Ko, Michelle, et al. “Residential Segregation and the Survival of U.S. Urban Public Hospitals.” Medical Care Research and Review, vol. 71, no. 3, June 2014, pp. 243–60. DOI.org (Crossref), doi:10.1177/1077558713515079.
This source is case study article, originally published in a journal. It provides a specific hypothesis and analysis of data regarding the closure public health hospitals and the relation to residential and racial segregation. The author presents the various associations discovered in the course of their statistical analysis, the most interesting being that high levels of segregation does not significantly lead to hospital closures. I intend to use this as a supporting source, providing me with the information I may use in supporting my close reading. I want to be careful not to use more than needed from this paper, however. My goal is not to summarize and republish someone’s research results in the context of their discussion. The information must fit my discussion.
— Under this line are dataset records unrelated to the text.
Lemma list_directory_lawful w : is_dir w →
  ∃ es, list_directory (path_of root w) s = (Ok es, s) ∧
    lists is_node w ((λ e, w ++ [re_name e]) <$> es) ∧ Forall (λ e, entry_at w (re_name e) = Some e) es.
Proof.
  intros Hd. destruct (path_of_loc root w root_ne root_plain (dir_names w Hd)) as (Hne & Hp & Hloc).
  destruct (rl_read_dir s (path_of root w) Hp) as (entries & Hread & Hnd & Hin); [by rewrite Hloc|]. rewrite Hloc in Hin. cbn [fst snd] in Hin.
  assert (Hin' : ∀ name a, name ≠ dot → name ≠ dotdot → (name, a) ∈ entries ↔ attrs_at (w ++ [name]) = Some a).
  { intros name a H1 H2. rewrite Hin by done. unfold attrs_at. by rewrite app_assoc. }
  assert (Hnames : ∀ name a, (name, a) ∈ entries → name ≠ dot → name ≠ dotdot → entry_name name).
  { intros name a Hna H1 H2. apply Hin' in Hna; [|done..]. assert (Hn : is_node (w ++ [name])) by by eexists.
    apply node_names, Forall_app in Hn as [_ Hn]. by apply Forall_cons in Hn as [Hn _]. }
  assert (Hfold : ∃ es, try_fold (listed (path_of root w)) [] entries = Ok es).
  { assert (Hgen : ∀ l acc, (∀ name a, (name, a) ∈ l → name ≠ dot → name ≠ dotdot → entry_name name) →
      ∃ es, try_fold (listed (path_of root w)) acc l = Ok es); [|by apply Hgen]. clear -H.
    induction l as [|[name a] l IH]; intros acc Hl; [by eexists|]. cbn [try_fold].
    assert (∃ acc', listed (path_of root w) acc (name, a) = Ok acc') as [acc' ->].
    { unfold listed. destruct (bool_decide (name = dot) || _) eqn:Hb; [by eexists|].
      apply orb_false_iff in Hb. rewrite !bool_decide_eq_false in Hb. rewrite (proj2 (validate_entry_ok name)); [by eexists|].
      apply (Hl name a); [by left|tauto..]. }
    rewrite bind_of_ok. apply IH. intros n b Hnb. apply (Hl n b). by right. }
  destruct Hfold as [es Hes]. pose proof Hes as Hl. apply listed_ok in Hl as (l & Heq & Hall & ->). cbn in Heq.
  exists (merge_sort name_le es). unfold list_directory, io_bind, io_context, io_lift. rewrite Hread, Hes. split; [done|].
  set (kept := filter _ entries) in *.
  assert (Hkept : ∀ name a, (name, a) ∈ kept ↔ attrs_at (w ++ [name]) = Some a).
  { intros name a. unfold kept. rewrite list_elem_of_filter. cbn. split.
    - intros [[? ?] Hna]. by apply Hin'.
    - intros Ha. assert (Hn : is_node (w ++ [name])) by by eexists. apply node_names, Forall_app in Hn as [_ Hn].
      apply Forall_cons in Hn as [(_ & H1 & H2 & _) _]. split; [done|]. by apply Hin'. }
  split.
  - split.
    + rewrite merge_sort_Permutation, Heq, <- list_fmap_compose. apply NoDup_fmap_2_strong.
      * intros [n1 a1] [n2 a2] H1 H2 Hnn. cbn in Hnn. apply app_inj_tail in Hnn as [_ <-].
        apply Hkept in H1, H2. congruence.
      * unfold kept. apply NoDup_filter. by eapply NoDup_fmap_1.
    + intros x. rewrite list_elem_of_fmap. setoid_rewrite merge_sort_Permutation. setoid_rewrite Heq. setoid_rewrite list_elem_of_fmap.
      split.
      * intros (e & -> & [name a] & -> & Hna). cbn. apply Hkept in Hna. split; [by eexists|by eexists].
      * intros ([a Ha] & name & ->). exists (entry_of (path_of root w) name a). split; [done|]. exists (name, a). split; [done|]. by apply Hkept.
  - rewrite merge_sort_Permutation, Heq. apply Forall_fmap, Forall_forall. intros [name a] Hna. cbn. unfold entry_at.
    apply Hkept in Hna. by rewrite Hna.
Qed.
(** C10: on a server that behaves, planning and then executing removes exactly the
    tree.  For a valid root that is a directory without special files and within the
    budget, the plan is made without a change, its execution succeeds and counts the
    files, directories (the root included) and links, afterwards neither the root nor
    anything below it exists, and nothing else has changed. *)
Theorem recursive_removal_exact {S} `{RemoteLaws S} s root max_entries nodes :
  validate_mutation_path root = Ok tt → rl_type s (loc_of root) = Some FtDir →
  NoDup nodes → (∀ x, x ∈ nodes ↔ is_node s root x ∧ x ≠ []) → (∀ x, x ∈ nodes → node_type s root x ≠ ROther) →
  1 + zlen nodes ≤ max_entries ≤ MAX_REMOTE_DELETE_MAX_ENTRIES →
  ∃ plan s', plan_remote_tree_removal root max_entries s = (Ok plan, s) ∧
    remove_remote_tree plan max_entries s =
      (Ok (mk_delete_summary (zlen (typed s root RFile nodes)) (1 + zlen (typed s root RDirectory nodes))
             (zlen (typed s root RSymlink nodes))), s') ∧
    (∀ us, rl_attrs s' ((loc_of root).1, (loc_of root).2 ++ us) = None) ∧
    ∀ l, (∀ us, l ≠ ((loc_of root).1, (loc_of root).2 ++ us)) → rl_attrs s' l = rl_attrs s l.
Proof.
  intros Hv Hd Hnd Hall Hplain [Hfit Hmax]. destruct (validate_mutation_ok root Hv) as (Hne & Hp & Hbelow & _).
  assert (Hu : max_entries ≤ u64_max) by (unfold MAX_REMOTE_DELETE_MAX_ENTRIES, u64_max in *; lia).
  destruct (build_lawful s root Hne Hp Hd max_entries nodes Hall Hplain Hfit Hu) as (emitted & Hbuild & Hw).
  destruct (walk_end _ _ emitted Hw) as [Hend Hmem].
  assert (Hperm : emitted ≡ₚ nodes). { apply NoDup_Permutation; [done..|]. intros x. by rewrite Hmem, Hall. }
  destruct (remove_all_lawful s root Hne Hp Hd nodes Hall Hplain emitted Hw Hbelow ([] :: emitted) [] s) as (s' & Hrm & Hgone).
  { by rewrite app_nil_r. } { done. }
  assert (Hopt : delete_options_validated max_entries = Ok max_entries).
  { unfold delete_options_validated. rewrite (proj2 (Z.eqb_neq _ _)) by lia. by rewrite (proj2 (Z.ltb_ge _ _)) by done. }
  assert (Hsession : ∀ A e (c : io S A) a s1 s2, c s1 = (Ok a, s2) → with_sftp e c s1 = (Ok a, s2)).
  { intros A e c a s1 s2 Hc. unfold with_sftp, io_bind, io_try, io_lift, io_context, io_ret. by rewrite rl_open, Hc, rl_close. }
  assert (Hbudget : bail_if (max_entries <? total_entries (plan_for s root emitted)) "approved remote delete plan exceeds max_entries" = Ok tt).
  { apply bail_if_ok, Z.ltb_ge. unfold total_entries, plan_for. cbn [dp_entries]. rewrite length_fmap, Hperm. cbn [length]. lia. }
  exists (plan_for s root emitted), s'. split_and!.
  - unfold plan_remote_tree_removal, io_bind, io_lift. rewrite Hv, Hopt. by apply Hsession.
  - unfold remove_remote_tree, io_bind, io_lift. change (dp_root (plan_for s root emitted)) with root. rewrite Hv, Hopt, Hbudget. apply Hsession.
    unfold execute_delete_plan, io_bind, io_lift, io_ret. change (dp_root (plan_for s root emitted)) with root.
    rewrite Hbuild, bool_decide_eq_true_2 by done. cbn [negb bail_if]. change (dp_entries (plan_for s root emitted)) with (plan_entry s root <$> [] :: emitted).
    rewrite Hrm. cbn [plan_for dp_files dp_directories dp_symlinks]. unfold typed. by rewrite Hperm.
  - intros us. change (rl_attrs s' (at_loc root us) = None). destruct (decide (us ∈ [] :: emitted)) as [Hin|Hin].
    + by eapply without_gone.
    + rewrite (without_kept s root ([] :: emitted)) by done. apply eq_None_not_Some. intros Hs. apply Hin.
      by eapply node_or_root.
  - intros l Hl. rewrite Hgone, bool_decide_eq_false_2; [done|]. intros (x & -> & _)%list_elem_of_fmap. by apply (Hl x).
Qed.

(** *** Reading a small file *)
Lemma read_to_end_ok {S} `{RemoteServer S} fuel file limit offset content s r s' :
  read_to_end fuel file limit offset content s = (Ok r, s') → 0 ≤ limit → zlen r ≤ zlen content + limit ∧ content `prefix_of` r.
Proof.
  revert limit offset content s. induction fuel as [|fuel IH]; intros limit offset content s; cbn [read_to_end]; [done|].
  destruct (Z.leb_spec limit 0) as [Hl|Hl]; [intros [= <- _] ?; split; [lia|done]|].
  unfold io_bind. destruct (rs_read file offset limit s) as [[bytes|e] s1]; [|done]. intros Hrun _.
  assert (Hlen : zlen (take (Z.to_nat limit) bytes) ≤ limit) by (rewrite length_take; lia).
  destruct (take (Z.to_nat limit) bytes) as [|b bs] eqn:Hb; [injection Hrun as <- _; split; [lia|done]|].
  apply IH in Hrun as [Hr Hp]; [|lia]. rewrite length_app in Hr. split; [lia|]. etransitivity; [|exact Hp]. by eexists.
Qed.

Lemma read_fuel_enough {S} `{RemoteServer S} fuel extra file limit offset content s :
  0 ≤ limit < Z.of_nat fuel → read_to_end (fuel + extra) file limit offset content s = read_to_end fuel file limit offset content s.
Proof.
  revert limit offset content s. induction fuel as [|fuel IH]; intros limit offset content s Hf.
  - lia.
  - cbn [read_to_end Nat.add]. destruct (Z.leb_spec limit 0) as [Hl|Hl]; [done|]. unfold io_bind.
    destruct (rs_read file offset limit s) as [[bytes|e] s1]; [|done].
    assert (Hlen : zlen (take (Z.to_nat limit) bytes) ≤ limit) by (rewrite length_take; lia).
    destruct (take (Z.to_nat limit) bytes) as [|b bs]; [done|]. apply IH. cbn [length] in *. lia.
Qed.

(** A file is read for editing within a fixed bound.  Whatever the server reports
    and however it splits or extends the contents, [read_remote_file] returns at most
    1 MiB, reads nothing but what it was given in order, and ends: more rounds of
    reading than the limit never change the outcome. *)
Theorem small_file_read_bounded {S} `{RemoteServer S} path s :
  (∀ content s', read_remote_file path s = (Ok content, s') → zlen content ≤ MAX_SMALL_FILE_BYTES) ∧
  (∀ file s extra, let limit := MAX_SMALL_FILE_BYTES + 1 in
     read_to_end (Z.to_nat (limit + 1) + extra) file limit 0 [] s = read_to_end (Z.to_nat (limit + 1)) file limit 0 [] s).
Proof.
  split; [|intros file s0 extra limit; apply read_fuel_enough; unfold limit, MAX_SMALL_FILE_BYTES; lia].
  intros content s'. unfold read_remote_file, io_bind, io_lift. destruct (validate_mutation_path path) as [u|e]; [|done].
  unfold with_sftp, io_bind, io_try, io_lift, io_context, io_ret. destruct (rs_open_session s) as [[u'|e] s1]; [|done].
  assert (Hread : ∀ r s2, read_file path s1 = (Ok r, s2) → zlen r ≤ MAX_SMALL_FILE_BYTES).
  { intros r s2. unfold read_file, io_bind, io_lift, io_context, io_ret. destruct (stat_path path s1) as [[st|e] s3]; [|done].
    destruct (bail_if (negb _) _); [|done]. destruct (bail_if (match rm_size _ with Some _ => _ | None => _ end) _); [|done].
    destruct (rs_open path READ_ONLY s3) as [[file|e] s4]; [|done].
    destruct (read_to_end _ file _ _ _ s4) as [[content'|e] s5]; [|done]. destruct (bail_if (MAX_SMALL_FILE_BYTES <? zlen content') _) eqn:Hb; [|done].
    intros [= <- _]. by apply bail_if_ok', Z.ltb_ge in Hb. }
  destruct (read_file path s1) as [[r|e] s2]; destruct (rs_close_session s2) as [[u''|e'] s3]; try done.
  intros [= <- _]. by eapply Hread.
Qed.
(* ===== verification/Program.v ===== *)
(** * Concurrent programs over requests

    The recursive transfers run many file transfers at once, against a server and a
    disk that other processes change too.  Such a program is a tree of requests:
    at every request any answer is possible.  What it may ask for and what it
    promises is a weakest precondition against a [monitor], an automaton that
    watches the requests and their answers.

    [JoinSet] is a main program with more requests (spawn a task, the number of
    tasks, the next result) beside the tasks it spawned, interleaved at every
    request; a theorem about each program alone is one about all interleavings. *)

From stdpp Require Import base list gmap strings numbers sorting relations.
From Stdlib Require Import Lia.
From S2P Require Import Prelude.

(** ** Requests and programs *)
Record interface := Interface { request :> Type; answer : request → Type }.
Arguments answer {_} _.

Inductive prog (E : interface) (A : Type) : Type :=
| Done (r : result A)
| Ask (q : E) (k : answer q → prog E A).
Arguments Done {E A} r.
Arguments Ask {E A} q k.

Section prog.
Context {E : interface}.

Fixpoint p_bind {A B} (p : prog E A) (f : A → prog E B) : prog E B :=
  match p with
  | Done (Ok a) => f a
  | Done (Err e) => Done (Err e)
  | Ask q k => Ask q (λ r, p_bind (k r) f)
  end.
Definition p_ret {A} (a : A) : prog E A := Done (Ok a).
Definition p_err {A} (e : string) : prog E A := Done (Err e).
Definition ask (q : E) : prog E (answer q) := Ask q (λ r, Done (Ok r)).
MacKinney, Ted, et al. “Does Providing Care for Uninsured Patients Decrease Emergency Room Visits and Hospitalizations?” Journal of Primary Care & Community Health, vol. 4, no. 2, Sage Publications, Thousand Oaks CA, 2013, pp. 135–42. ProQuest, doi: dx.doi.org/10.1177/2150131913478981.
This source is another case study article, originally published by the Department of Health and Human Services (HHS). The authors attempted to conduct a statistical experiment, the applied treatment being giving certain uninsured patients immediate access to primary and certain critical specialized cares and giving others delayed access. The goal was to see if doing so reduces emergency room visits in the immediate care group. The results, however, were somewhat inconclusive according to the author’s analysis for statistical reasons, mainly due to the presence of bias. The authors found that both the immediate and delayed groups had less ER visits. The authors hoped to see that immediate and early treatments would have a more visible effect. I chose this article because my primary lens is set in an emergency room and focuses a lot on the “non emergent use of emergency rooms.” I am interested in seeing and potentially arguing for more alternative methods of care to keep patients out of the ER who don’t need to be there.
Walker, Michelle. “Cost Comparison of Treating Uninsured Patients at a Hospital-Based Free Clinic, Emergency Room, and Inpatient Hospitalizations: A Retrospective Chart Review.” Clinical Scholars Review, vol. 6, no. 1, 2013, pp. 47–52. DOI.org (Crossref), doi:10.1891/1939-2095.6.1.47.
This source is a cost analysis study that looks at the cost of treating patients at free clinics. It argues that providing primary and preventative care to the uninsured is perhaps the best long-term and cost-effective solution to the healthcare. The authors provide numerical data to back up their claims showing that the average cost of free clinics sits around $75. I wanted to use this article because it provides some information regarding perhaps the most central hurdle to healthcare access: cost. Specifically, it can help provide facts and data to answer questions like who should pay for people’s health care?